Human plasma gelsolin (pGSN) is an 83 kDa actin-binding protein involved in cytoskeletal remodeling, inflammation, and host defense. Its clinical relevance as a biomarker and potential therapeutic agent, particularly in conditions like sepsis, acute respiratory distress syndrome (ARDS), and cystic fibrosis, has driven interest in scalable recombinant expression. However, high-yield production of functionally active gelsolin is hindered by its complex structure and folding requirements. To address this, we developed a scalable, high-yield bacterial expression system that achieves among the highest reported levels of functional recombinant human gelsolin (rGelsolin) using a GST-fusion strategy incorporating a tobacco etch virus (TEV) protease cleavage site, optimized for solubility and downstream processing. High-density fed-batch fermentation in E. coli yielded 5.0 g/L of soluble protein. Following a three-step purification process with removal of the GST tag, 2.1 g/L of tag-free, high-purity rGelsolin with >95 % purity was obtained.
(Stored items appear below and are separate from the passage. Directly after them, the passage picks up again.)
(* ===== verification/DramStore.v ===== *)
(** The DRAM tier: [internal/store/dram/store.go], [evict.go], [demotion.go]
    and the accessors of [arena.go].

    The state is the Go struct: arena bytes, the sharded index, the heap of
    block records the index and the in-flight readers share, the lease and pin
    rules, the allocator, the tenant accountant, the eviction policy and the
    counters. Methods run in the state monad of the prelude; a panic is [None].
    The allocator and the policy are used through their interfaces. The clock
    is a function of the number of readings so far, so that time may pass
    between any two readings. Counters that only grow or shrink by one per
    block are kept as unbounded integers. *)

From Stdlib Require Import ZArith Lia SpecFloat.
From coqutil Require Import Byte.
From stdpp Require Import base numbers list gmap.
From S2P Require Import Prelude.
From S2P Require Import Wire.
From S2P Require Import Tenant.
From S2P Require Import OffsetAlloc.
From S2P Require Import Eviction.
From S2P Require Import BlockRef.
From S2P Require Import Index.
Import Ops Eviction Block Lifecycle Index.
Open Scope Z_scope.
Open Scope go_scope.

Module Dram.

Abbreviation Allocation := OffsetAlloc.Allocation.
Abbreviation mkAllocation := OffsetAlloc.mkAllocation.
Abbreviation AllocUnitShift := OffsetAlloc.AllocUnitShift.
Abbreviation AllocUnit := OffsetAlloc.AllocUnit.
Abbreviation StorageReport := OffsetAlloc.StorageReport.

(** What the store calls of the allocator. *)
Class ExtentAlloc (A : Type) := {
  ea_Alloc : A -> Z -> option (A * Allocation * bool);
  ea_Free : A -> Allocation -> option A;
  ea_Report : A -> option StorageReport;
  ea_MaxAllocs : A -> Z
}.

Record EvictorConfig := mkEvictorConfig { WatermarkPct : Z; BatchPct : Z; Interval : Z }.

Definition withDefaults (c : EvictorConfig) : EvictorConfig :=
  mkEvictorConfig (if WatermarkPct c =? 0 then 95 else WatermarkPct c)
    (if BatchPct c =? 0 then 5 else BatchPct c)
    (if Interval c =? 0 then 100 * Millisecond else Interval c).

Record Store (A P : Type) := mkStore {
  arena : bytes;
  closed : bool;
  index_ : Index;
  heap : gmap Z BlockRef;
  nextRef : Z;
  life : lifecycle;
  alloc : A;
  policy : option P;
  quotas : option Quotas.Quotas;
  evict : option EvictorConfig;
  kicked : bool;
  evictions : Z;
  liveAllocs : Z;
  occGen : Z;
  lastFutileGen : Z;
  tick : nat
}.
Arguments mkStore {A P}.
Arguments arena {A P}.
Arguments closed {A P}.
Arguments index_ {A P}.
Arguments heap {A P}.
Arguments nextRef {A P}.
Arguments life {A P}.
Arguments alloc {A P}.
Arguments policy {A P}.
Arguments quotas {A P}.
Arguments evict {A P}.
Arguments kicked {A P}.
Arguments evictions {A P}.
Arguments liveAllocs {A P}.
Arguments occGen {A P}.
Arguments lastFutileGen {A P}.
Arguments tick {A P}.

Inductive evictOutcome := evictedOK | evictRefused | evictGone.

Section Store.
Context {A P : Type} `{!ExtentAlloc A} `{!Policy P} `{!IndexEnv} (time : nat -> Z).

Abbreviation st := (Store A P).
Abbreviation M := (sm st).

(** ** Assignments to one field *)

Definition set_arena v (s : st) : st := mkStore v (closed s) (index_ s) (heap s) (nextRef s) (life s)
  (alloc s) (policy s) (quotas s) (evict s) (kicked s) (evictions s) (liveAllocs s) (occGen s)
  (lastFutileGen s) (tick s).
Definition set_closed v (s : st) : st := mkStore (arena s) v (index_ s) (heap s) (nextRef s) (life s)
  (alloc s) (policy s) (quotas s) (evict s) (kicked s) (evictions s) (liveAllocs s) (occGen s)
  (lastFutileGen s) (tick s).
Definition set_index v (s : st) : st := mkStore (arena s) (closed s) v (heap s) (nextRef s) (life s)
  (alloc s) (policy s) (quotas s) (evict s) (kicked s) (evictions s) (liveAllocs s) (occGen s)
  (lastFutileGen s) (tick s).
Definition set_heap v (s : st) : st := mkStore (arena s) (closed s) (index_ s) v (nextRef s) (life s)
  (alloc s) (policy s) (quotas s) (evict s) (kicked s) (evictions s) (liveAllocs s) (occGen s)
  (lastFutileGen s) (tick s).
Definition set_nextRef v (s : st) : st := mkStore (arena s) (closed s) (index_ s) (heap s) v (life s)
  (alloc s) (policy s) (quotas s) (evict s) (kicked s) (evictions s) (liveAllocs s) (occGen s)
  (lastFutileGen s) (tick s).
Definition set_life v (s : st) : st := mkStore (arena s) (closed s) (index_ s) (heap s) (nextRef s) v
  (alloc s) (policy s) (quotas s) (evict s) (kicked s) (evictions s) (liveAllocs s) (occGen s)
  (lastFutileGen s) (tick s).
Definition set_alloc v (s : st) : st := mkStore (arena s) (closed s) (index_ s) (heap s) (nextRef s)
  (life s) v (policy s) (quotas s) (evict s) (kicked s) (evictions s) (liveAllocs s) (occGen s)
  (lastFutileGen s) (tick s).
Definition set_policy v (s : st) : st := mkStore (arena s) (closed s) (index_ s) (heap s) (nextRef s)
  (life s) (alloc s) v (quotas s) (evict s) (kicked s) (evictions s) (liveAllocs s) (occGen s)
  (lastFutileGen s) (tick s).
Definition set_quotas v (s : st) : st := mkStore (arena s) (closed s) (index_ s) (heap s) (nextRef s)
  (life s) (alloc s) (policy s) v (evict s) (kicked s) (evictions s) (liveAllocs s) (occGen s)
  (lastFutileGen s) (tick s).
Definition set_kicked v (s : st) : st := mkStore (arena s) (closed s) (index_ s) (heap s) (nextRef s)
  (life s) (alloc s) (policy s) (quotas s) (evict s) v (evictions s) (liveAllocs s) (occGen s)
  (lastFutileGen s) (tick s).
Definition set_evictions v (s : st) : st := mkStore (arena s) (closed s) (index_ s) (heap s) (nextRef s)
  (life s) (alloc s) (policy s) (quotas s) (evict s) (kicked s) v (liveAllocs s) (occGen s)
  (lastFutileGen s) (tick s).
Definition set_liveAllocs v (s : st) : st := mkStore (arena s) (closed s) (index_ s) (heap s) (nextRef s)
  (life s) (alloc s) (policy s) (quotas s) (evict s) (kicked s) (evictions s) v (occGen s)
  (lastFutileGen s) (tick s).
Definition set_occGen v (s : st) : st := mkStore (arena s) (closed s) (index_ s) (heap s) (nextRef s)
  (life s) (alloc s) (policy s) (quotas s) (evict s) (kicked s) (evictions s) (liveAllocs s) v
  (lastFutileGen s) (tick s).
Definition set_lastFutileGen v (s : st) : st := mkStore (arena s) (closed s) (index_ s) (heap s)
  (nextRef s) (life s) (alloc s) (policy s) (quotas s) (evict s) (kicked s) (evictions s)
  (liveAllocs s) (occGen s) v (tick s).
Definition set_tick v (s : st) : st := mkStore (arena s) (closed s) (index_ s) (heap s) (nextRef s)
  (life s) (alloc s) (policy s) (quotas s) (evict s) (kicked s) (evictions s) (liveAllocs s) (occGen s)
  (lastFutileGen s) v.

(** ** Clock, heap, arena *)

Definition now : M Z := fun s => Some (time (tick s), set_tick (S (tick s)) s).

(** [*ref]; a [nil] or dangling pointer panics. *)
Definition deref (p : Z) : M BlockRef := fun s => r ← heap s !! p; Some (r, s).
Definition setRef (p : Z) (r : BlockRef) : M unit := modify (fun s => set_heap (<[p := r]> (heap s)) s).

(** [&BlockRef{...}]. *)
Definition newRef (r : BlockRef) : M Z := fun s =>
  let p := nextRef s in Some (p, set_nextRef (p + 1) (set_heap (<[p := r]> (heap s)) s)).

(** [a.Bytes(off, n)] used for reading. *)
Definition arenaRead (off n : Z) : M bytes := fun s =>
  if closed s then None else
  if (len (arena s) <? off) || (len (arena s) - off <? n) then None else
  b ← slice (arena s) off (off + n); Some (b, s).

(** [copy(a.Bytes(off, n), data)]. *)
Definition arenaWrite (off n : Z) (data : bytes) : M unit := fun s =>
  if closed s then None else
  if (len (arena s) <? off) || (len (arena s) - off <? n) then None else
  b ← copy_at (arena s) off (take (Z.to_nat n) data); Some (tt, set_arena b s).

(** ** Bookkeeping shared by the methods *)

Definition bytesToUnits (n : Z) : Z := u32 ((n + AllocUnit - 1) >>| AllocUnitShift).

(** [if s.policy != nil { s.policy.f() }]. *)
Definition polDo (f : P -> option P) : M unit := fun s =>
  match policy s with
  | Some p => p ← f p; Some (tt, set_policy (Some p) s)
  | None => Some (tt, s)
  end.

Definition polAdmit (k : Key) (size t : Z) : M unit := polDo (fun p => pol_Admit p k size t).
Definition polTouch (k : Key) (t : Z) : M unit := polDo (fun p => pol_Touch p k t).
Definition polRemove (k : Key) : M unit := polDo (fun p => pol_Remove p k).

Definition refundQuota (p : Z) : M unit :=
  r ← deref p;
  modify (fun s => match quotas s with
                   | Some q => if 0 <? Len r
                               then set_quotas (Some (Quotas.Refund q (NamespaceID r) Registry.TierDRAM (Len r))) s
                               else s
                   | None => s
                   end).

(** [s.alloc.Free(al)] under the allocator's lock. *)
Definition allocFree (al : Allocation) : M unit := fun s =>
  a ← ea_Free (alloc s) al; Some (tt, set_alloc a s).

Definition allocAlloc (units : Z) : M (Allocation * bool) := fun s =>
  '(a, al, ok) ← ea_Alloc (alloc s) units; Some (al, ok, set_alloc a s).

Definition allocReport : M StorageReport := fun s => r ← ea_Report (alloc s); Some (r, s).

Definition addLive (d : Z) : M unit := modify (fun s => set_liveAllocs (liveAllocs s + d) s).
Definition bumpGen : M unit := modify (fun s => set_occGen (occGen s + 1) s).

Definition free (p : Z) : M unit :=
  addLive (-1);; bumpGen;;
  r ← deref p;
  if Len r =? 0 then mret tt else allocFree (mkAllocation (Offset r) (allocMeta r)).

(** [if ref.Release() { s.free(ref) }]. *)
Definition releaseRef (p : Z) : M unit :=
  r ← deref p;
  let (r, last) := Release r in
  setRef p r;;
  if last : bool then free p else mret tt.

Definition kickEvictor : M unit :=
  modify (fun s => match evict s with Some _ => set_kicked true s | None => s end).

Definition noteGone (p : Z) : M unit :=
  r ← deref p; modify (fun s => set_life (noteTTLGone (life s) r) s).

Definition unpinGone (p : Z) : M unit :=
  r ← deref p;
  l ← gets life;
  let (l, r) := unpinOnDelete l r in
  modify (set_life l);; setRef p r.

(** [Index.DeleteIf]: the gate runs while the entry is still in the index. *)
Definition DeleteIf (k : Key) (gate : Z -> M Z) : M (option Z * Z) :=
  o ← gets (fun s => Get (index_ s) k);
  match o with
  | None => mret (None, StatusNotFound)
  | Some p =>
      g ← gate p;
      if negb (g =? StatusOK) then mret (None, g) else
      r ← deref p;
      modify (fun s => set_index (removeKey (index_ s) k (Len r)) s);;
      mret (Some p, StatusOK)
  end.

(** ** Eviction *)

Definition occupancy : M (Z * Z) :=
  rep ← allocReport;
  total ← gets (fun s => u32 (len (arena s) >>| AllocUnitShift));
  mret (u32 (total - OffsetAlloc.TotalFreeSpace rep), total).

Definition evictGate (k : Key) (emergency : bool) (p : Z) : M Z :=
  t ← now;
  r ← deref p;
  let ok := CanEvict r t in
  let ok := if negb ok && emergency
            then (Refcount r =? 1) && negb (Leased r t) && negb (HardPinned r) else ok in
  if negb ok then mret StatusErrBusy else
  polRemove k;; unpinGone p;; mret StatusOK.

Definition evictOne (k : Key) (emergency : bool) : M (Z * evictOutcome) :=
  '(o, g) ← DeleteIf k (evictGate k emergency);
  match o with
  | None => mret (0, if g =? StatusNotFound then evictGone else evictRefused)
  | Some p =>
      noteGone p;;
      modify (fun s => set_evictions (evictions s + 1) s);;
      refundQuota p;;
      r ← deref p;
      releaseRef p;;
      mret (Len r, evictedOK)
  end.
Structural characterization by circular dichroism spectroscopy confirmed that rGelsolin adopted a native-like secondary structure and exhibited thermal stability (Tm ∼59 °C). Correct processing of the recombinant protein was verified by N- and C-terminal sequencing. Functional assays demonstrated that rGelsolin bound to and severed actin filaments in a calcium-dependent manner, similar to native plasma gelsolin. These findings demonstrate a scalable, cost-effective platform for producing bioactive rGelsolin in E. coli, with structural and functional features comparable to native pGSN, supporting its potential utility in diagnostic, therapeutic, and structural applications in the context of acute and chronic inflammatory diseases.